◆ EXERCISE REQUIREMENTS
Produce the records below again, word for word, but stop after the line that contains "From Stdlib Require Import ZArith".

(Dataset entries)
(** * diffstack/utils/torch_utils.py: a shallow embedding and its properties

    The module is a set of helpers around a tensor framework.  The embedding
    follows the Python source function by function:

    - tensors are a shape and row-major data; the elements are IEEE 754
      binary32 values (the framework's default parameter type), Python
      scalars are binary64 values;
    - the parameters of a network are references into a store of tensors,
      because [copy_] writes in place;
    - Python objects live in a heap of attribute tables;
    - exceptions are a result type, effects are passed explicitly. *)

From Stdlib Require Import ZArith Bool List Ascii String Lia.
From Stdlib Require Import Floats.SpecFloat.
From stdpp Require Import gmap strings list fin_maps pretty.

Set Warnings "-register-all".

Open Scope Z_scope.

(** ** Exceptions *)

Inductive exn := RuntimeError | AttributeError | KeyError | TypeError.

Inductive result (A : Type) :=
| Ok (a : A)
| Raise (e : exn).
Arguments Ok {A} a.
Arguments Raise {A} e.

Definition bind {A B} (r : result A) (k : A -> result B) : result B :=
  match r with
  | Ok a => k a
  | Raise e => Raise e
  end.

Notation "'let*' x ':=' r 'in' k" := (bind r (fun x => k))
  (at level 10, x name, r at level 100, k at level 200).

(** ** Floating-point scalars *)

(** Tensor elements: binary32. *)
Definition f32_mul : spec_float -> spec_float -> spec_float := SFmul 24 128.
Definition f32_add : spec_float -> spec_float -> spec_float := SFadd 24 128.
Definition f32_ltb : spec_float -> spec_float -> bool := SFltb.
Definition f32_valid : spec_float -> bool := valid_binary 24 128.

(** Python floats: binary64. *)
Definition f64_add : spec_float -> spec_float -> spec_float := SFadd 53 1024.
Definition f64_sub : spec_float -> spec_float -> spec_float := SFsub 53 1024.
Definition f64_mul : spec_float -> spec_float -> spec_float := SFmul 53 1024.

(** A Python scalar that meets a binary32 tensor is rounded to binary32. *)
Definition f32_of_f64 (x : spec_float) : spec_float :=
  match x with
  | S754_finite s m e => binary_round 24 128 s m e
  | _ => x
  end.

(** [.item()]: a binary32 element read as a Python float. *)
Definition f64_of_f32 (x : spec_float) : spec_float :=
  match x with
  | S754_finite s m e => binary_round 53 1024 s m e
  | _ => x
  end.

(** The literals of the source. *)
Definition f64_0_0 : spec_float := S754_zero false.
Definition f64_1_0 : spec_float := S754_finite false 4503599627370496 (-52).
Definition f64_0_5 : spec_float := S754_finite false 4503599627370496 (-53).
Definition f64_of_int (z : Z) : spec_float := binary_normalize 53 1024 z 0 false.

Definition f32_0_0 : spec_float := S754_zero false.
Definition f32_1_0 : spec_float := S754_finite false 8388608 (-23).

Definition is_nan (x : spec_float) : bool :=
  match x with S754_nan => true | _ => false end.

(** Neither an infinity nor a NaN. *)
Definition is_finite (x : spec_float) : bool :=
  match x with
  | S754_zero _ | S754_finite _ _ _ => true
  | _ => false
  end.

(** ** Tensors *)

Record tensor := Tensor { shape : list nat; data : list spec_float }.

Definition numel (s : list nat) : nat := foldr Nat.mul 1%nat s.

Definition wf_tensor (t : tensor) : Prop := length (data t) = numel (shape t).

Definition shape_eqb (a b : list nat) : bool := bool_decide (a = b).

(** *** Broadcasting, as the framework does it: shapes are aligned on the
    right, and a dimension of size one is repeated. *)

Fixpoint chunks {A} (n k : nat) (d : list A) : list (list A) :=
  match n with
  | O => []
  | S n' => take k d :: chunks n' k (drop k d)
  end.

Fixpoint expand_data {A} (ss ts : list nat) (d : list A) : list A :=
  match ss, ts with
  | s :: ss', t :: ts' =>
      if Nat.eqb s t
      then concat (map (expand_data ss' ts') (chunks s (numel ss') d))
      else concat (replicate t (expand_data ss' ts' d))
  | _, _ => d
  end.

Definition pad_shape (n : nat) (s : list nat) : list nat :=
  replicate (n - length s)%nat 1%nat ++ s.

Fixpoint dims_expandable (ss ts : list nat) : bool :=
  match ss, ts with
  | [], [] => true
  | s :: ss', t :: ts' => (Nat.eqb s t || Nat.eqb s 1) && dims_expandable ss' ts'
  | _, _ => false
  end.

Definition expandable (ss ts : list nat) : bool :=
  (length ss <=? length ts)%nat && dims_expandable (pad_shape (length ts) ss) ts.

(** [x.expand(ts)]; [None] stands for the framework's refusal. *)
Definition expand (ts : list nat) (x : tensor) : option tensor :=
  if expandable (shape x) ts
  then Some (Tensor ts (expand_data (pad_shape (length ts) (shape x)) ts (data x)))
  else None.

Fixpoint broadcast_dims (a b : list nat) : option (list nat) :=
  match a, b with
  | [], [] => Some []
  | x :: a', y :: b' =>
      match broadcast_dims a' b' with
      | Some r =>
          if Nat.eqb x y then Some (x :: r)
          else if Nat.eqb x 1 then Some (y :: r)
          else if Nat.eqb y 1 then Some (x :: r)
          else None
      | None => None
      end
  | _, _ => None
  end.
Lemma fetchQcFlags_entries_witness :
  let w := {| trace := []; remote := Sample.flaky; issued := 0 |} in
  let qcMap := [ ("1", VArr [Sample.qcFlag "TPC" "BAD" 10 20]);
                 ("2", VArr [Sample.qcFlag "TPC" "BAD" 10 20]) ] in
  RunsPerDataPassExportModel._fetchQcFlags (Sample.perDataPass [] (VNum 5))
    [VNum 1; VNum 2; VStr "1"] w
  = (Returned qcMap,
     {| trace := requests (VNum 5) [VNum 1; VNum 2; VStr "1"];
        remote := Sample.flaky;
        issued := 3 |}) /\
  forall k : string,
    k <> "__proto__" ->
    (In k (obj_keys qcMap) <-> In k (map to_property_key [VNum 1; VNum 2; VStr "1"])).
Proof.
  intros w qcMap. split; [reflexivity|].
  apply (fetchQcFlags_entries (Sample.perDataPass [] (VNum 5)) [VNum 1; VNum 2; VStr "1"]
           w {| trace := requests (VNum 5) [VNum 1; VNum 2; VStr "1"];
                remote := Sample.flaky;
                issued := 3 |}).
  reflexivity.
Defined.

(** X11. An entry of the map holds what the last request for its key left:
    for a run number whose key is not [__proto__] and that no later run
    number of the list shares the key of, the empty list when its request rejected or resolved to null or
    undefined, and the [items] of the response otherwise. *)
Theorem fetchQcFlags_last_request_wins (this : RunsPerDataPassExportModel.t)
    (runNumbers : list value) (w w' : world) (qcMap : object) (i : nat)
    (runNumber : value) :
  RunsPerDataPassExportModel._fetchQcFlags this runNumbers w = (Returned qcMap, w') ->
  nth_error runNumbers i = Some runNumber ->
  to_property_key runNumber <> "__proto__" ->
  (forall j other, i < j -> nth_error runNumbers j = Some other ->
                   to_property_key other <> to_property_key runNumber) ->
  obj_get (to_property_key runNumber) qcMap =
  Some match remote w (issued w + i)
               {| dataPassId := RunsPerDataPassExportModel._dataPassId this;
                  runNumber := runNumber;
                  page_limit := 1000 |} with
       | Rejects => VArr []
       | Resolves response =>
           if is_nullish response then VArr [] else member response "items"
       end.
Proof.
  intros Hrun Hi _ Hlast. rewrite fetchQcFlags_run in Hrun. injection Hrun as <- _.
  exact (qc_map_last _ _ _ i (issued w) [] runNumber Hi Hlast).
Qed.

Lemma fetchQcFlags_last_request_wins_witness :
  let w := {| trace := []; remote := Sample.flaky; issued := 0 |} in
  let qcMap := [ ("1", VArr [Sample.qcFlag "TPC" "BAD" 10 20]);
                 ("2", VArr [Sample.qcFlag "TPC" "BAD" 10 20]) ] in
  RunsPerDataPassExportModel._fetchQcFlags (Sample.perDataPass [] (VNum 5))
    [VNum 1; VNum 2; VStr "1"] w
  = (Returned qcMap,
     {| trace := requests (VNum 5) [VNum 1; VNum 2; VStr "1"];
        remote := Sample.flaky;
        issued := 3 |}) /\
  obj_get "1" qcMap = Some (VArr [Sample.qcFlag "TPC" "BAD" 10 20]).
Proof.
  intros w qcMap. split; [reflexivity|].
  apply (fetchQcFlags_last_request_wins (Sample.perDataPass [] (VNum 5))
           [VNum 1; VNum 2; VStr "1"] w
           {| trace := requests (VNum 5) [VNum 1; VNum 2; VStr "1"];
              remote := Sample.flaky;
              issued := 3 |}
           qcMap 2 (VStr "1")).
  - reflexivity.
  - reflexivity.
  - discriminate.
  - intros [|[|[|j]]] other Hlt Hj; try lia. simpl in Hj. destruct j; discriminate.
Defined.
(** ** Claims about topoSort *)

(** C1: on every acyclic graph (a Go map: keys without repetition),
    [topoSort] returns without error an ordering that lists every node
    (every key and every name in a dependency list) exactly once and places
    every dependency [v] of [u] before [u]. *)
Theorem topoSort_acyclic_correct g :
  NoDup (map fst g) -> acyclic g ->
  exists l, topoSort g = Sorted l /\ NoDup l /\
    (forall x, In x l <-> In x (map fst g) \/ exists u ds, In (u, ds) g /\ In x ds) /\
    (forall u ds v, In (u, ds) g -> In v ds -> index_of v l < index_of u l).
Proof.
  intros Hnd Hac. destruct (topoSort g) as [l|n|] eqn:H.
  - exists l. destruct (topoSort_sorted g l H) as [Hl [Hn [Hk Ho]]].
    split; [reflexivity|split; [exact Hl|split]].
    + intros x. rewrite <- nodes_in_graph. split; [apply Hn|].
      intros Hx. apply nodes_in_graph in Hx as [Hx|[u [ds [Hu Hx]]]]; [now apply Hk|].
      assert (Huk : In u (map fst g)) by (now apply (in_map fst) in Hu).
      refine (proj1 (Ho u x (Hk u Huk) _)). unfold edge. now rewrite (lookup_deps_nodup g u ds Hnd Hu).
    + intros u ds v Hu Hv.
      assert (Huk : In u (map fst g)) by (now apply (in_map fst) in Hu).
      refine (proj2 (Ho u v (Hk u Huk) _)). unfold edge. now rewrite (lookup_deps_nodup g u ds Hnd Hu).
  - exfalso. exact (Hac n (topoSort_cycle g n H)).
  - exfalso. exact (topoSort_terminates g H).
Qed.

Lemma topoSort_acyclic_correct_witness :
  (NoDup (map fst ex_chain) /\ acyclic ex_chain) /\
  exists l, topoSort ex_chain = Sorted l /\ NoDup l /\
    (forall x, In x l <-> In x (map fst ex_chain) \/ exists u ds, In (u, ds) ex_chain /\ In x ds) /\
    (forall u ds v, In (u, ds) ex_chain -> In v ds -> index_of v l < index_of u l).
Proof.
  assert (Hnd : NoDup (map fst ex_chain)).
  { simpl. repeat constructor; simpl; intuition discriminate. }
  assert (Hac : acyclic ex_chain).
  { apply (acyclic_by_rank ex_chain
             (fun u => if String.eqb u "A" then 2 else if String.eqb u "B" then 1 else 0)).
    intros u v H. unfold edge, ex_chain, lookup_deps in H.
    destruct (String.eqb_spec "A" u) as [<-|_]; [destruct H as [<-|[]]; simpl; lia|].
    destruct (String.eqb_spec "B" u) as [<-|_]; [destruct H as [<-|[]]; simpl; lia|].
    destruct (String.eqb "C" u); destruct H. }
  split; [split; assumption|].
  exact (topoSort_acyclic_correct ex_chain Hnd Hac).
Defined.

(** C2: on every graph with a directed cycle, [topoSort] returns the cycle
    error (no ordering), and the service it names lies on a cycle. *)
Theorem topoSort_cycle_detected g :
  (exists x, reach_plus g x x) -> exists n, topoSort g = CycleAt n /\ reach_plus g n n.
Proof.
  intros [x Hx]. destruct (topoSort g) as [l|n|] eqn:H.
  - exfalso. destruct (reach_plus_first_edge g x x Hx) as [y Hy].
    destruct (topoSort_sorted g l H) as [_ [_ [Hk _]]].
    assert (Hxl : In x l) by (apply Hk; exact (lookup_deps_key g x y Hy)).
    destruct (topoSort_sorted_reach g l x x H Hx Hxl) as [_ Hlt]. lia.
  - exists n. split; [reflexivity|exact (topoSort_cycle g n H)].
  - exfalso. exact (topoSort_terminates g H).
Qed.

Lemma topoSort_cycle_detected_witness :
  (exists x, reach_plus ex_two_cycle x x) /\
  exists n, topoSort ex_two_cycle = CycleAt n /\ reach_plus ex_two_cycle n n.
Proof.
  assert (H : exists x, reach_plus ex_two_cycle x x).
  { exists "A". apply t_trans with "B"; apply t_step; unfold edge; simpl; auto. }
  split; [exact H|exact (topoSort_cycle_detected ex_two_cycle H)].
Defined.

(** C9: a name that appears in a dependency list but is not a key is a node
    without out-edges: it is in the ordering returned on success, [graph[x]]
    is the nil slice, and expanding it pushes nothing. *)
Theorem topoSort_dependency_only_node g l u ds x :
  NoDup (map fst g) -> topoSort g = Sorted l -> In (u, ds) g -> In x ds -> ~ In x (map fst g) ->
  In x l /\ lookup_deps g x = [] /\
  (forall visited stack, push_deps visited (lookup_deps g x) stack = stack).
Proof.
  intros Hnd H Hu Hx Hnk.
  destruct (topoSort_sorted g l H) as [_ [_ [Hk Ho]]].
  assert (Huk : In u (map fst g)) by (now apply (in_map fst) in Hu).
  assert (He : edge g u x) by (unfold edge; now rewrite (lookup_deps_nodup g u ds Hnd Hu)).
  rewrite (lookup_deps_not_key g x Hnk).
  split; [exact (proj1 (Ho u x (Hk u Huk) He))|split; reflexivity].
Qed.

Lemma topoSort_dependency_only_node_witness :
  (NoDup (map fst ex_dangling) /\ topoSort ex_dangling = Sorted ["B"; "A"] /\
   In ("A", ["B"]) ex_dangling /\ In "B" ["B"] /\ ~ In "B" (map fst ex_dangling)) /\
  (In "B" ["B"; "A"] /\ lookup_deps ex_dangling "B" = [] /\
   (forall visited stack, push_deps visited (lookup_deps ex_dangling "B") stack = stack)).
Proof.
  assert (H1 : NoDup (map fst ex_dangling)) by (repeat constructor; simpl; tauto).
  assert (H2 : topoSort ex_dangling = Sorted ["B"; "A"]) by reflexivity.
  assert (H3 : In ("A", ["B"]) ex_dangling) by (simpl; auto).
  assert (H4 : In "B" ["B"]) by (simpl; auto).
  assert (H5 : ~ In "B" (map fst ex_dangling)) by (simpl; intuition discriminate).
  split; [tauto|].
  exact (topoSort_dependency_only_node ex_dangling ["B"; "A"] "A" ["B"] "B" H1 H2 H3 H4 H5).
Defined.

◆ ANSWER SECTION
(** * diffstack/utils/torch_utils.py: a shallow embedding and its properties

    The module is a set of helpers around a tensor framework.  The embedding
    follows the Python source function by function:

    - tensors are a shape and row-major data; the elements are IEEE 754
      binary32 values (the framework's default parameter type), Python
      scalars are binary64 values;
    - the parameters of a network are references into a store of tensors,
      because [copy_] writes in place;
    - Python objects live in a heap of attribute tables;
    - exceptions are a result type, effects are passed explicitly. *)

From Stdlib Require Import ZArith Bool List Ascii String Lia.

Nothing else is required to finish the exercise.